Records for the exercise:
____

(** The colliding node is not in its main position: it moves, and the new key takes its place. *)
Lemma place_moved : mainposition t (gkey nmp) <> p ->
  exists t', ('(t, mp) ← make_room (with_lastfree t l) p f; put_key t mp k) = LOk (t', SNode p) /\ placed t k t' p.
Proof.
  intros Hm. destruct mp_used as [Hu Hpf]. destruct (previous_node Hm) as (o & no & Hfp & Hno & Hnext).
  pose proof (lookup_lt_Some _ _ _ Hf) as Hflt. pose proof (lookup_lt_Some _ _ _ Hmp) as Hplt. pose proof (lookup_lt_Some _ _ _ Hno) as Holt.
  pose proof (t_nil _ Hok _ _ Hf Hnf) as Hvf. pose proof (t_hash _ Hok) as Hh.
  assert (hash_ok (mainposition t) (<[p := TNil]> (<[f := gkey nmp]> (keys t))) (<[p := None]> (<[f := gnext nmp]> (<[o := Some f]> (nexts t))))) as Hh'.
  { apply (hash_move _ _ _ Hh); try done; rw list_lookup_fmap ?Hmp ?Hf ?Hno //= ?Hnf ?Hnext //. }
  assert (nexts t !! f = Some None) as Hnf' by (apply (h_free _ _ _ Hh); by rw list_lookup_fmap Hf /= Hnf).
  assert (o <> f) as Hof by (intros ->; rw list_lookup_fmap Hno in Hnf'; simplify_eq/=; congruence).
  assert (o <> p) as Hop.
  { intros ->. pose proof (h_chain _ _ _ Hh p) as [c Hc]; [by rw length_fmap|]. pose proof (chain_NoDup _ _ _ Hc) as Hnd.
    inversion Hc as [|? x c' Hx Hc' E1 E2]. rw -E2 in Hnd. apply NoDup_cons in Hnd as [[] _]. rw list_lookup_fmap Hno in Hx. simplify_eq/=.
    rw Hnext in Hc'. inversion Hc'. apply list_elem_of_here. }
  set (ns1 := <[o := mkNode (gval no) (gkey no) (Some f)]> (node t)).
  set (ns := <[p := mkNode None k None]> (<[p := mkNode None (gkey nmp) None]> (<[f := nmp]> ns1))).
  assert (('(t, mp) ← make_room (with_lastfree t l) p f; put_key t mp k) = LOk (mkTable (array t) (lsizenode t) ns (isdummy t) l, SNode p)) as ->.
  { rw /make_room (mainposition_size (with_lastfree t l) t) // /gnode. cbn [node with_lastfree].
    rw Hmp LOk_bind decide_True // Hfp LOk_bind Hno LOk_bind.
    rw /put_node /= Hd decide_True; [lia|]. rw LOk_bind /= list_lookup_insert_ne // Hmp LOk_bind length_insert decide_True; [lia|].
    rw LOk_bind /= !length_insert decide_True; [lia|]. rw !LOk_bind.
    rw (put_key_spec _ _ _ (mkNode None (gkey nmp) None)) //. by rw /= list_lookup_insert_eq ?length_insert. }
  eexists. split; [done|].
  assert (gkey <$> ns = <[p := k]> (<[p := TNil]> (<[f := gkey nmp]> (keys t)))) as Hks.
  { rw /ns /ns1 !list_fmap_insert /= !list_insert_insert_eq. do 2 f_equal. apply list_insert_id. by rw list_lookup_fmap Hno. }
  assert (forall i k', (<[p := TNil]> (<[f := gkey nmp]> (keys t))) !! i = Some k' -> k' = TNil \/ k' ∈ keys t) as Hold.
  { intros i k' [(_ & <- & _)|[_ [(_ & <- & _)|[_ Hi]]%list_lookup_insert_Some]]%list_lookup_insert_Some; [by left|right..].
    - apply list_elem_of_lookup. exists p. by rw list_lookup_fmap Hmp.
    - apply list_elem_of_lookup. by exists i. }
  apply placed_intro; try done.
  - by rw /ns /ns1 !length_insert.
  - rw Hks. assert (gnext <$> ns = <[p := None]> (<[f := gnext nmp]> (<[o := Some f]> (nexts t)))) as ->
      by rw /ns /ns1 !list_fmap_insert /= list_insert_insert_eq //.
    apply (hash_take _ _ _ Hh'); [apply Hk|done|by rw !length_insert length_fmap|].
    intros i k' Hi Hn. destruct (Hold _ _ Hi) as [->|[j Hj]%list_elem_of_lookup]; [done|]. by apply (key_fresh j).
  - eexists. by rw /ns list_lookup_insert_eq // /ns1 !length_insert.
  - intros j m. rw /ns list_insert_insert_eq. intros [(<- & <- & _)|[? [(<- & <- & _)|[? Hj]]%list_lookup_insert_Some]]%list_lookup_insert_Some; try done.
    apply list_lookup_insert_Some in Hj as [(<- & <- & _)|[_ Hj]]; [simpl; by apply (t_nil _ Hok o)|by apply (t_nil _ Hok j)].
  - intros k'. rw Hks list_insert_insert_eq => Hin. apply list_elem_of_lookup in Hin as [j Hj].
    apply list_lookup_insert_Some in Hj as [(_ & -> & _)|[? Hj]]; [by left|right].
    destruct (Hold j k') as [->|?]; [rw list_lookup_insert_ne //| |done].
    apply list_elem_of_lookup. destruct (decide (j = f)) as [->|]; [rw list_lookup_insert_eq ?length_fmap // in Hj; congruence|].
    rw list_lookup_insert_ne // in Hj. by exists j.
  - intros j m Hj. rw /ns list_insert_insert_eq. intros [(<- & <- & _)|[? [(<- & <- & _)|[? Hm']]%list_lookup_insert_Some]]%list_lookup_insert_Some; [by destruct Hk, k|done|].
    apply list_lookup_insert_Some in Hm' as [(<- & <- & _)|[_ Hm']]; [simpl; by apply (Hfree o)|]. by eapply Hfree.
  - rw Hks list_insert_insert_eq. pose proof (nkeys_insert (keys t) f TNil (gkey nmp)) as Hc. rw list_lookup_fmap Hf /= Hnf in Hc.
    pose proof (nkeys_insert (<[f := gkey nmp]> (keys t)) p (gkey nmp) k) as Hc'. rw list_lookup_insert_ne // list_lookup_fmap Hmp in Hc'.
    specialize (Hc eq_refl). specialize (Hc' eq_refl). repeat case_decide; lia.
  - intros k0 v. rw /ns list_insert_insert_eq /ns1. rw (hent_move _ p f nmp nf) //; [by rw list_lookup_insert_ne..|].
    by apply (hent_insert_link _ _ no).
Qed.
End place.

(** ** newkey() *)

(** A new key is placed, or there is no free node and the table is rehashed. *)
Lemma newkey_cases fuel t k : tab_ok t -> valid_key k -> slot_of t k = SNilObject ->
  (exists t' i, newkey (S fuel) t k = LOk (t', SNode i) /\ placed t k t' i) \/
  (capacity t <= nkeys (keys t))%nat /\
    exists l, tab_ok (with_lastfree t l) /\
      newkey (S fuel) t k = (t' ← rehash (newkey fuel) (with_lastfree t l) k; luaH_set_ (newkey fuel) t' k).
Proof.
  intros Hok Hk Hs. assert (~ in_array t k) as Ha by (intros E; by rw slot_of_array in Hs).
  rw slot_of_hash // in Hs. destruct (hfind (keys t) k) eqn:Hfr; [done|].
  destruct (lookup_lt_is_Some_2 (node t) (mainposition t k)) as [nmp Hmp]; [by apply mainposition_lt|].
  cbn [newkey]. cbv zeta. rw /gnode Hmp !LOk_bind.
  destruct (negb (is_nil (gval nmp)) || isdummy t) eqn:Hc; last first.
  { apply orb_false_iff in Hc as [Hv Hd]. left. destruct (place_main t k Hok Hk Ha Hfr Hd nmp Hmp) as (t' & ? & ?); [by destruct (gval nmp)|]. by eexists _, _. }
  destruct (getfreepos_spec t Hok) as (r & l & -> & Hl & Hr). rw !LOk_bind. destruct r as [f|]; [left|right].
  - destruct Hr as (Hd & (nf & Hf & Hnf) & Hfree). rw Hd orb_false_r in Hc. assert (gval nmp <> None) by (by destruct (gval nmp)).
    destruct (decide (mainposition t (gkey nmp) = mainposition t k)).
    + destruct (place_behind t k Hok Hk Ha Hfr Hd f l nf nmp) as (t' & ? & ?); try done. by eexists _, _.
    + destruct (place_moved t k Hok Hk Ha Hfr Hd f l nf nmp) as (t' & ? & ?); try done. by eexists _, _.
  - destruct Hr as [Hok' Hcap]. split; [done|]. by exists l.
Qed.
End insert.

____

Give again, exactly as written, every line from the first one above through the line that has "rw Hmp LOk_bind" in it.

Reply:
(** The colliding node is not in its main position: it moves, and the new key takes its place. *)
Lemma place_moved : mainposition t (gkey nmp) <> p ->
  exists t', ('(t, mp) ← make_room (with_lastfree t l) p f; put_key t mp k) = LOk (t', SNode p) /\ placed t k t' p.
Proof.
  intros Hm. destruct mp_used as [Hu Hpf]. destruct (previous_node Hm) as (o & no & Hfp & Hno & Hnext).
  pose proof (lookup_lt_Some _ _ _ Hf) as Hflt. pose proof (lookup_lt_Some _ _ _ Hmp) as Hplt. pose proof (lookup_lt_Some _ _ _ Hno) as Holt.
  pose proof (t_nil _ Hok _ _ Hf Hnf) as Hvf. pose proof (t_hash _ Hok) as Hh.
  assert (hash_ok (mainposition t) (<[p := TNil]> (<[f := gkey nmp]> (keys t))) (<[p := None]> (<[f := gnext nmp]> (<[o := Some f]> (nexts t))))) as Hh'.
  { apply (hash_move _ _ _ Hh); try done; rw list_lookup_fmap ?Hmp ?Hf ?Hno //= ?Hnf ?Hnext //. }
  assert (nexts t !! f = Some None) as Hnf' by (apply (h_free _ _ _ Hh); by rw list_lookup_fmap Hf /= Hnf).
  assert (o <> f) as Hof by (intros ->; rw list_lookup_fmap Hno in Hnf'; simplify_eq/=; congruence).
  assert (o <> p) as Hop.
  { intros ->. pose proof (h_chain _ _ _ Hh p) as [c Hc]; [by rw length_fmap|]. pose proof (chain_NoDup _ _ _ Hc) as Hnd.
    inversion Hc as [|? x c' Hx Hc' E1 E2]. rw -E2 in Hnd. apply NoDup_cons in Hnd as [[] _]. rw list_lookup_fmap Hno in Hx. simplify_eq/=.
    rw Hnext in Hc'. inversion Hc'. apply list_elem_of_here. }
  set (ns1 := <[o := mkNode (gval no) (gkey no) (Some f)]> (node t)).
  set (ns := <[p := mkNode None k None]> (<[p := mkNode None (gkey nmp) None]> (<[f := nmp]> ns1))).
  assert (('(t, mp) ← make_room (with_lastfree t l) p f; put_key t mp k) = LOk (mkTable (array t) (lsizenode t) ns (isdummy t) l, SNode p)) as ->.
  { rw /make_room (mainposition_size (with_lastfree t l) t) // /gnode. cbn [node with_lastfree].
    rw Hmp LOk_bind decide_True // Hfp LOk_bind Hno LOk_bind.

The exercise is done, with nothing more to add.